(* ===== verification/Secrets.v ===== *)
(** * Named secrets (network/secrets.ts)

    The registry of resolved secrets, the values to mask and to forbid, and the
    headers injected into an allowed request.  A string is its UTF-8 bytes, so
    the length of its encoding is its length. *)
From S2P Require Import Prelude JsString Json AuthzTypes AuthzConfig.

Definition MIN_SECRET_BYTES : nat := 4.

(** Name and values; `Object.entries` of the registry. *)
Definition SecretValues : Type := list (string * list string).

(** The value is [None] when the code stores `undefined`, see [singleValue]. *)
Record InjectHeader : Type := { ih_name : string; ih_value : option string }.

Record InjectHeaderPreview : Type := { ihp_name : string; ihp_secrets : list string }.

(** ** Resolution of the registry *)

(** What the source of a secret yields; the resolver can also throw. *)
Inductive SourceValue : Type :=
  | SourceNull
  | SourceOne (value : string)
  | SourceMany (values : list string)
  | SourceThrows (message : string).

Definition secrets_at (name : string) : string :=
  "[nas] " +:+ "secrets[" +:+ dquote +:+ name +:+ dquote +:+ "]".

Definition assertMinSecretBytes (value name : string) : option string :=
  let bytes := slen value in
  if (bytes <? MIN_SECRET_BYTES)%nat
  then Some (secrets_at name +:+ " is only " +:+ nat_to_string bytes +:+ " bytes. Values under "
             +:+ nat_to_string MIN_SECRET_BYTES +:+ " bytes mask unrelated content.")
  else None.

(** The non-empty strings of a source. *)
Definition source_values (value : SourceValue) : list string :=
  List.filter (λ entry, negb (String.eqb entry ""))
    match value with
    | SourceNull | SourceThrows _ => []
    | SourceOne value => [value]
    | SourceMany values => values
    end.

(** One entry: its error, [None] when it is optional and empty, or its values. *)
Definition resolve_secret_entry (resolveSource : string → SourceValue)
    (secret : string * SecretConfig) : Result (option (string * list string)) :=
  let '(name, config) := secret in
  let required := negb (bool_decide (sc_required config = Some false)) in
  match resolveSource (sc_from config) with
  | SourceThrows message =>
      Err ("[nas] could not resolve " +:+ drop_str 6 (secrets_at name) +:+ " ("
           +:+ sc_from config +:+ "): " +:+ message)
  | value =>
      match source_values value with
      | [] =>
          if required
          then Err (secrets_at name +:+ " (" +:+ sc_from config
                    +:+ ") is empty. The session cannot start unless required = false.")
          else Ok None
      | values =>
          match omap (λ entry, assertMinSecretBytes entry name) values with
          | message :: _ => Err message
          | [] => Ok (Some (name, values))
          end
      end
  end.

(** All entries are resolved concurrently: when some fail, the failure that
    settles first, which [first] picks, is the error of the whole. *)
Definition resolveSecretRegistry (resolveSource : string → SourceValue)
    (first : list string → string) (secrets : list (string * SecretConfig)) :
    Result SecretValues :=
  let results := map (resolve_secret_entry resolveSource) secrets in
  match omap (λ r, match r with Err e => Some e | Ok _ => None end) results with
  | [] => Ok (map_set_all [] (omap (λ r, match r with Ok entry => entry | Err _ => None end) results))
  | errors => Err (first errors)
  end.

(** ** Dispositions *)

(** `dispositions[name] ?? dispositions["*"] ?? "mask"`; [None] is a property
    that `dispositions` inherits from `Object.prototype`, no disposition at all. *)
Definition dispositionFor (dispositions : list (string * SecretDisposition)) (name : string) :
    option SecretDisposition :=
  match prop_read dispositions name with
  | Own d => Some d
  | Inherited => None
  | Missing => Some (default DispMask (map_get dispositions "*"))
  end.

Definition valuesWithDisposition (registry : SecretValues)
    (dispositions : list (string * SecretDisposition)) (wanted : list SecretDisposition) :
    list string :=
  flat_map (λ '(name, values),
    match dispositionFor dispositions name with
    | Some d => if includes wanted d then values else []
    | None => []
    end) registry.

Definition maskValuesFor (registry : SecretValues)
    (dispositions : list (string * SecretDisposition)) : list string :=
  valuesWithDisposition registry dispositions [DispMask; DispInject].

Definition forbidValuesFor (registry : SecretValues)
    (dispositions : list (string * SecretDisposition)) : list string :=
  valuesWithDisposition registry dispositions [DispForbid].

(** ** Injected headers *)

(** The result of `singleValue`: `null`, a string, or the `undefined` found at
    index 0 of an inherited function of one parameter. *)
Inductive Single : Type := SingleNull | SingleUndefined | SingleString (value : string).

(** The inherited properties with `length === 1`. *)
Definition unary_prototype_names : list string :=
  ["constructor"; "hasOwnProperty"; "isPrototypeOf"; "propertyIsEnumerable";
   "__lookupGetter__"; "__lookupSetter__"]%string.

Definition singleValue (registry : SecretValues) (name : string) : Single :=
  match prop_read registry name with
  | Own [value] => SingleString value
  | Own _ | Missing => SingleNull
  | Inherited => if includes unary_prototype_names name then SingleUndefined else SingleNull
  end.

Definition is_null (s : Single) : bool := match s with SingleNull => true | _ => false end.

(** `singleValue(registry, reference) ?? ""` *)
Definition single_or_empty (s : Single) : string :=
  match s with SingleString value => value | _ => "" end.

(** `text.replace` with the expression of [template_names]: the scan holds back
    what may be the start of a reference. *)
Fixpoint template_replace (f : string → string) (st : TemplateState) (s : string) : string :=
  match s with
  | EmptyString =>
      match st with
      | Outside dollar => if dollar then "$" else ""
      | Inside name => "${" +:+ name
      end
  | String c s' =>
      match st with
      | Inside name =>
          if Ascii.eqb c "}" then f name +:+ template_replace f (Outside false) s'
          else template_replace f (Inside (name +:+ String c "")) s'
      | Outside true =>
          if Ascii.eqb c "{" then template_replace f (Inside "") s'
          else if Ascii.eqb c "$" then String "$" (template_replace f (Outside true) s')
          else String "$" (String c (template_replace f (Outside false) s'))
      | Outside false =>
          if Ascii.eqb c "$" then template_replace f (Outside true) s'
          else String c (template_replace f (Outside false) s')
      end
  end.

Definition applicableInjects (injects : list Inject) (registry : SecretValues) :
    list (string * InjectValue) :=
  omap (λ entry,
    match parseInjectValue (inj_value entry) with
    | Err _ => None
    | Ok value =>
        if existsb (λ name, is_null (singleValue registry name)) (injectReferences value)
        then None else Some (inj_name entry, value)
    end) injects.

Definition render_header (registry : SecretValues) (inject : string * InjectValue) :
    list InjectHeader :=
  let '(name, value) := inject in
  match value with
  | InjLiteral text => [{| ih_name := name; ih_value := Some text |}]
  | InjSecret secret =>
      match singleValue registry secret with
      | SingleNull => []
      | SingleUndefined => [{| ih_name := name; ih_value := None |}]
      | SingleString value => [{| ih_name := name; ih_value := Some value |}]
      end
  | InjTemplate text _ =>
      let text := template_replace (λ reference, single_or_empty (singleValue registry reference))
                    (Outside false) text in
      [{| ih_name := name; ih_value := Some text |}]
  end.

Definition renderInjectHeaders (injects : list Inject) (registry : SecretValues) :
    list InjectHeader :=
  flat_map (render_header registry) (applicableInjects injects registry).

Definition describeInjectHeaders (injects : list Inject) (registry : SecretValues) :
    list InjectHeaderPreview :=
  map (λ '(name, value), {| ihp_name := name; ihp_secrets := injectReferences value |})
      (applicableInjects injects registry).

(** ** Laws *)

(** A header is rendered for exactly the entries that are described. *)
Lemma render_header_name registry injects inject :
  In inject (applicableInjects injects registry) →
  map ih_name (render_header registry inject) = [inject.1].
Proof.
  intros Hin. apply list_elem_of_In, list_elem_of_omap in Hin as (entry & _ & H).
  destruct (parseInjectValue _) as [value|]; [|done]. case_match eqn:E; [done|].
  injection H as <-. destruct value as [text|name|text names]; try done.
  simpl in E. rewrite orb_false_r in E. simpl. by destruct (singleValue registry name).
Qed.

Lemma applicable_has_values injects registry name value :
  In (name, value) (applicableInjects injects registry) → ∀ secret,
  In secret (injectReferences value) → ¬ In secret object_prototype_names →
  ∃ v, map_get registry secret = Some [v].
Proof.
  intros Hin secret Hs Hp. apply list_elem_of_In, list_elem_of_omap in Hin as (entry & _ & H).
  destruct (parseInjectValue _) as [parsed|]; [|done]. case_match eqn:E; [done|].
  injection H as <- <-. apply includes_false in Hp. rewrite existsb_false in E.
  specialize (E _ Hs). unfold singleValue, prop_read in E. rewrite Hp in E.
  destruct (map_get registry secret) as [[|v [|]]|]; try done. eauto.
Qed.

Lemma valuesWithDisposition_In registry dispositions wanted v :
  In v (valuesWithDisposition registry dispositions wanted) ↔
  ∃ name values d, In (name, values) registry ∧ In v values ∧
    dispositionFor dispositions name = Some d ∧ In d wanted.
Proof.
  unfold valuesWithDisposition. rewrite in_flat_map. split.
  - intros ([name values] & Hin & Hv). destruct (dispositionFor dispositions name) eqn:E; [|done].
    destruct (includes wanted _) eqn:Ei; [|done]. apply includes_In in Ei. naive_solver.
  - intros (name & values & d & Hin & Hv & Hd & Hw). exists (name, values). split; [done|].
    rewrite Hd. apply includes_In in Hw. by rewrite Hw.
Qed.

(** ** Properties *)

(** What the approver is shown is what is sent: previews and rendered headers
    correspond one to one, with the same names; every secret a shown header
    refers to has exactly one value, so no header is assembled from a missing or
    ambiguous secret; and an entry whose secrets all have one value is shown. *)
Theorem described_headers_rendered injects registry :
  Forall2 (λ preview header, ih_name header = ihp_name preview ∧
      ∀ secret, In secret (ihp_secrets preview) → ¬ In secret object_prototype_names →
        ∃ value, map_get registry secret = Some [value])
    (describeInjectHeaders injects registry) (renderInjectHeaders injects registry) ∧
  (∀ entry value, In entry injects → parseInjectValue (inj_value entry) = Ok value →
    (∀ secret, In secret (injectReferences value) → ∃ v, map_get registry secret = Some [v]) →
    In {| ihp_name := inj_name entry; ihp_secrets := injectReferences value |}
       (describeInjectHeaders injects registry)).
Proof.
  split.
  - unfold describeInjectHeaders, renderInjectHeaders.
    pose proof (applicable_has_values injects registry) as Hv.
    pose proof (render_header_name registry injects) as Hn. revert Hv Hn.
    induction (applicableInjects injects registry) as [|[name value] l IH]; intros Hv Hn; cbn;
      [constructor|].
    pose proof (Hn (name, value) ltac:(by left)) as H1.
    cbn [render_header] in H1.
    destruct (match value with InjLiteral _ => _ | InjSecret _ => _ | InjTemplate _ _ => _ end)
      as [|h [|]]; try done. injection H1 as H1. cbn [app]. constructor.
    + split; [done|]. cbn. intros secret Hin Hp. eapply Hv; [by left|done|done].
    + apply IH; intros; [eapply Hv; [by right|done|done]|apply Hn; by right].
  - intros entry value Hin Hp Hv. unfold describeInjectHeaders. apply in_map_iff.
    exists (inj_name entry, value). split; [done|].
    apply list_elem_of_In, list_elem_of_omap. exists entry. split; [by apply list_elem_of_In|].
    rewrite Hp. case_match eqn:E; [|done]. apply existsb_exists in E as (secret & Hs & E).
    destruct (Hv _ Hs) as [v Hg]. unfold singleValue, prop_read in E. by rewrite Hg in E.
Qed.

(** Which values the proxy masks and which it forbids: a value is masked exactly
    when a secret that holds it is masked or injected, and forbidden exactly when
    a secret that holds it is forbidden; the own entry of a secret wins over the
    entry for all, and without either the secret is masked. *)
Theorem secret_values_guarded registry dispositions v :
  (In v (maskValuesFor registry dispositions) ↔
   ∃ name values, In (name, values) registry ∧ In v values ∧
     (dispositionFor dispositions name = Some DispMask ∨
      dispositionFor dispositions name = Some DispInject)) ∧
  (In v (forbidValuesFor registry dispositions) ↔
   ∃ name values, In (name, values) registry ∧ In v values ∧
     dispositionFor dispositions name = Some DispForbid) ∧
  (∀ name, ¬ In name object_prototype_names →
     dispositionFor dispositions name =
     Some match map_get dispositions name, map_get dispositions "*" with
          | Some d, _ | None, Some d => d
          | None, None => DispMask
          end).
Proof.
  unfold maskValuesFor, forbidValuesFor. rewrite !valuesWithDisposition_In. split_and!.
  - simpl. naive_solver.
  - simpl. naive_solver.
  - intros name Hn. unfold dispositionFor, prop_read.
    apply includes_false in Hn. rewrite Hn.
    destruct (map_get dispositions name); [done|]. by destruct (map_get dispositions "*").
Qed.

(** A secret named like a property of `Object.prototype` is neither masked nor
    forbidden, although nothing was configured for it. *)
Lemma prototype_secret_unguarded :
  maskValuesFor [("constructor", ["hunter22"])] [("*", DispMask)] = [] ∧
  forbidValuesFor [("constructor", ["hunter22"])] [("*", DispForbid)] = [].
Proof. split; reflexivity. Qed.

□ □ □ □ □ □ □

Task requirements
From the records above, pull every line that carries the word "DispMask".

Result for this task
  | Missing => Some (default DispMask (map_get dispositions "*"))
  valuesWithDisposition registry dispositions [DispMask; DispInject].
     (dispositionFor dispositions name = Some DispMask ∨
          | None, None => DispMask
  maskValuesFor [("constructor", ["hunter22"])] [("*", DispMask)] = [] ∧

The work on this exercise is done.